Researchers of the Experimental Oncology Group at the Spanish National Cancer Research Centre (CNIO), headed by Mariano Barbacid, director of the Group, and the researcher David Santamaría, will be publishing a paper in the prestigious journal Nature Medicine this week explaining how the combination of dasatinib — DDR1 protein inhibitor — and demcizumab — a Notch pathway inhibitor antibody — specifically and effectively reduces lung adenocarcinomas and improves prognosis and survival rates substantially. Once the preclinical studies have been completed, “the next step in this research would be the clinical trials to validate the combination of these drugs as the first therapy directed against these aggressive tumours,” says Chiara Ambrogio, first author of the paper.
A NEW APPROACH
One of the most important barriers in the study of lung adenocarcinomas is their great heterogeneity when they reach advanced stages: tumour cells evolve over time, learn to adapt to the environment in order to grow and survive and form sub-populations within the same tumour. This heterogeneity explains why many patients stop responding to cancer treatments.

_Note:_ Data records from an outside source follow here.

(** * PWM fan controller with LCD: the scheduler, the button resolver and the
      power/speed state machine of [pwm_fan_controller.ino]

    The sketch is embedded function by function.  Globals and function-local
    [static] variables become record fields that are passed explicitly; a
    [static] with a run-time initialiser ([static T x = millis();]) is an
    [option] that is filled the first time its function is entered.  The
    millisecond clock and the pin levels are inputs: a task receives the
    clock reading [now] and the function [digitalRead] as arguments, every
    call of [millis()] made during one invocation returns that reading, and
    one pass of [loop] hands the same reading to its three tasks.  The
    counters of the two button loops are declared without an initial value;
    what they hold when the loops are entered is an input of the pass as
    well.  [unsigned long] is a [Z] reduced modulo [2^32], [byte] a [Z]
    reduced modulo [2^8]. *)

From Stdlib Require Import ZArith List Bool Lia Ascii.
From stdpp Require Import base tactics option list.
Import ListNotations.
Local Open Scope Z_scope.

(** ** Tuning numbers and wiring *)

Definition MIN_FAN_DUTYCYCLE_ANALOG : Z := 155.
Definition MAX_FAN_DUTYCYCLE_ANALOG : Z := 255.
Definition BUTTON_HOLD_FOR_TURBO_DELAY_IN_MILLIS : Z := 2000.
Definition BOOTSCREEN_DISPLAY_TIME_IN_MILLIS : Z := 2000.
Definition TURBO_TEXT_DISPLAY_TIME_IN_MILLIS : Z := 500.
Definition DEBOUNCE_DELAY_MILLS : Z := 40.
Definition DISPLAY_REFRESH_RATE_MILLIS : Z := 100.
Definition FAN_REFRESH_RATE_MILLIS : Z := 10.

Definition FAN_CONTROL_PIN : nat := 3.
Definition BUTTON_SPEED_UP_PIN : nat := 1.
Definition BUTTON_SPEED_DOWN_PIN : nat := 2.
Definition BUTTON_ONOFF_TOGGLE_PIN : nat := 0.
Definition FAN_PULSE_READ_PIN : nat := 4.
Definition RELAY_CONTROL_PIN : nat := 7.
Definition RELAY_ON : bool := true.
Definition RELAY_OFF : bool := false.
Definition LOW : bool := false.
Definition HIGH : bool := true.

Definition SPEED_UP_BUTTON : nat := 0.
Definition SPEED_DOWN_BUTTON : nat := 1.
Definition ONOFF_TOGGLE_BUTTON : nat := 2.
Definition NUMBER_OF_BUTTONS : nat := 3.

Definition button_pins : list nat :=
  [BUTTON_SPEED_UP_PIN; BUTTON_SPEED_DOWN_PIN; BUTTON_ONOFF_TOGGLE_PIN].

Definition OFF_FAN_SPEED : Z := 0.
Definition MIN_FAN_SPEED : Z := 1.
Definition MAX_PWM_SPEED : Z := 9.
Definition MAX_FAN_SPEED : Z := 10.
Definition INCREMENT_FAN_SPEED : Z := 1.
Definition DEFAULT_FAN_SPEED : Z := MIN_FAN_SPEED + INCREMENT_FAN_SPEED.

(** ** Machine integers *)

Definition ULONG_MODULUS : Z := 4294967296.
Definition wrap32 (x : Z) : Z := x mod ULONG_MODULUS.
Definition wrap8 (x : Z) : Z := x mod 256.

(** Every timer of the sketch is tested with the same expression,
    [mark + interval < millis()], evaluated in [unsigned long]. *)
Definition deadline_passed (mark interval now : Z) : bool :=
  wrap32 (mark + interval) <? now.

(** ** The two anonymous enums *)

Inductive button_code : Set :=
| IS_NOT_PRESSED
| IS_PRESSED
| WAS_RELEASED
| IS_HELD
| PROCESSED
| NOT_PROCESSED.

Inductive system_state : Set :=
| SYSTEM_ON
| SYSTEM_OFF
| TURBO_REQUESTED
| TURBO_ON.

#[global] Instance button_code_eq_dec : EqDecision button_code.
Proof. solve_decision. Defined.

#[global] Instance system_state_eq_dec : EqDecision system_state.
Proof. solve_decision. Defined.

#[global] Instance button_code_inhabited : Inhabited button_code :=
  populate IS_NOT_PRESSED.

(** ** Power/speed state machine

    [onoff_state], [turbo_requested_by_user] and [user_fan_speed] are the
    globals; [save_fan_speed] is the static of [process_onoff_click] and
    [turbo_request_displayed_timer] the static of [process_turbo_request]. *)

Record machine : Set := Machine {
  onoff_state : system_state;
  turbo_requested_by_user : bool;
  user_fan_speed : Z;
  save_fan_speed : option Z;
  turbo_request_displayed_timer : option Z
}.

Definition set_onoff_state (v : system_state) (m : machine) : machine :=
  Machine v (turbo_requested_by_user m) (user_fan_speed m)
          (save_fan_speed m) (turbo_request_displayed_timer m).

Definition set_turbo_requested_by_user (v : bool) (m : machine) : machine :=
  Machine (onoff_state m) v (user_fan_speed m)
          (save_fan_speed m) (turbo_request_displayed_timer m).

Definition set_user_fan_speed (v : Z) (m : machine) : machine :=
  Machine (onoff_state m) (turbo_requested_by_user m) v
          (save_fan_speed m) (turbo_request_displayed_timer m).

Definition set_save_fan_speed (v : Z) (m : machine) : machine :=
  Machine (onoff_state m) (turbo_requested_by_user m) (user_fan_speed m)
          (Some v) (turbo_request_displayed_timer m).

Definition set_turbo_request_displayed_timer (v : Z) (m : machine) : machine :=
  Machine (onoff_state m) (turbo_requested_by_user m) (user_fan_speed m)
          (save_fan_speed m) (Some v).

Definition set_max_fan_speed (m : machine) : machine :=
  set_user_fan_speed MAX_FAN_SPEED m.

Definition speed_up_fan_speed (m : machine) : machine :=
  if user_fan_speed m =? OFF_FAN_SPEED then
    set_user_fan_speed MIN_FAN_SPEED m
  else if user_fan_speed m <? MAX_FAN_SPEED - INCREMENT_FAN_SPEED then
    set_user_fan_speed (wrap8 (user_fan_speed m + INCREMENT_FAN_SPEED)) m
  else
    set_turbo_requested_by_user true m.

Definition slow_down_fan_speed (m : machine) : machine :=
  if MIN_FAN_SPEED + INCREMENT_FAN_SPEED <=? user_fan_speed m then
    set_user_fan_speed (wrap8 (user_fan_speed m - INCREMENT_FAN_SPEED)) m
  else m.

(** [static byte save_fan_speed = user_fan_speed;] runs on the first entry
    only, before the body. *)
Definition process_onoff_click (m : machine) : machine :=
  let m := set_save_fan_speed (default (user_fan_speed m) (save_fan_speed m)) m in
  if bool_decide (onoff_state m ≠ SYSTEM_OFF) then
    set_user_fan_speed OFF_FAN_SPEED
      (set_save_fan_speed (user_fan_speed m)
         (set_onoff_state SYSTEM_OFF m))
  else
    set_user_fan_speed (default 0 (save_fan_speed m))
      (set_onoff_state SYSTEM_ON m).

Definition process_onoff_hold (m : machine) : machine :=
  if bool_decide (onoff_state m ≠ SYSTEM_OFF) then set_max_fan_speed m else m.

Definition process_speed_up_click (m : machine) : machine :=
  if bool_decide (onoff_state m ≠ SYSTEM_OFF) then speed_up_fan_speed m else m.

Definition process_speed_down_click (m : machine) : machine :=
  if bool_decide (onoff_state m ≠ SYSTEM_OFF) then slow_down_fan_speed m else m.

Definition process_button_click (button_clicked : nat) (m : machine) : machine :=
  if (button_clicked =? ONOFF_TOGGLE_BUTTON)%nat then process_onoff_click m
  else if (button_clicked =? SPEED_UP_BUTTON)%nat then process_speed_up_click m
  else if (button_clicked =? SPEED_DOWN_BUTTON)%nat then process_speed_down_click m
  else m.

Definition process_button_hold (button_held : nat) (m : machine) : machine :=
  if (button_held =? ONOFF_TOGGLE_BUTTON)%nat then process_onoff_hold m
  else m.

(** [process_turbo_request], in the three steps of its body: the request is
    taken up (first [if]), the exit test is evaluated (second [if]), and the
    exit is performed and the one-shot flag cleared. *)
Definition turbo_request_enter (now : Z) (m : machine) : machine :=
  let m :=
    set_turbo_request_displayed_timer
      (default now (turbo_request_displayed_timer m)) m in
  if negb (user_fan_speed m =? MAX_FAN_SPEED) then
    if turbo_requested_by_user m then
      set_turbo_request_displayed_timer now (set_onoff_state TURBO_REQUESTED m)
    else m
  else m.

Definition turbo_request_exit (now : Z) (m : machine) : bool :=
  if bool_decide (onoff_state m = TURBO_REQUESTED) then
    deadline_passed (default 0 (turbo_request_displayed_timer m))
                    TURBO_TEXT_DISPLAY_TIME_IN_MILLIS now
    || (user_fan_speed m =? MAX_FAN_SPEED)
  else false.

Definition process_turbo_request (now : Z) (m : machine) : machine :=
  let m1 := turbo_request_enter now m in
  let m2 := if turbo_request_exit now m1 then set_onoff_state SYSTEM_ON m1 else m1 in
  set_turbo_requested_by_user false m2.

“Classically, tumours have been studied at advanced stages, but we were interested in studying the initial stages of tumour formation. We followed this approach to avoid the heterogeneity issue and try to identify new essential mechanisms that sustain tumour development with potential therapeutic uses,” says Ambrogio.
The researchers analysed the gene signature of these tumours through large-scale gene analysis techniques. “We discovered that these tumours display high levels of activity of the DDR1 gene, so we decided to validate its inhibition as a potential therapeutic strategy for this type of tumour.”
Recent data indicate that combined therapies using two or more drugs can prevent, or at least delay, relapses in the case of cancer patients; thus, the experts simultaneously used dasatinib, which inhibits the DDR1 protein, together with demcizumab, an antiboby inhibiting the Notch pathway that is functionally related to DDR1 in this tumour type.
After five years of research, the experts conclude that the combination of the two drugs has additive effects on tumours, reducing their size, preventing their progression and significantly increasing survival rates. “One of the advantages of the project is that the two drugs employed have already been approved by the regulatory agencies, which will significantly speed-up studies on human patients. The next steps are clinical trials to validate the combination of these drugs as the first targeted therapy for the treatment of these tumours.”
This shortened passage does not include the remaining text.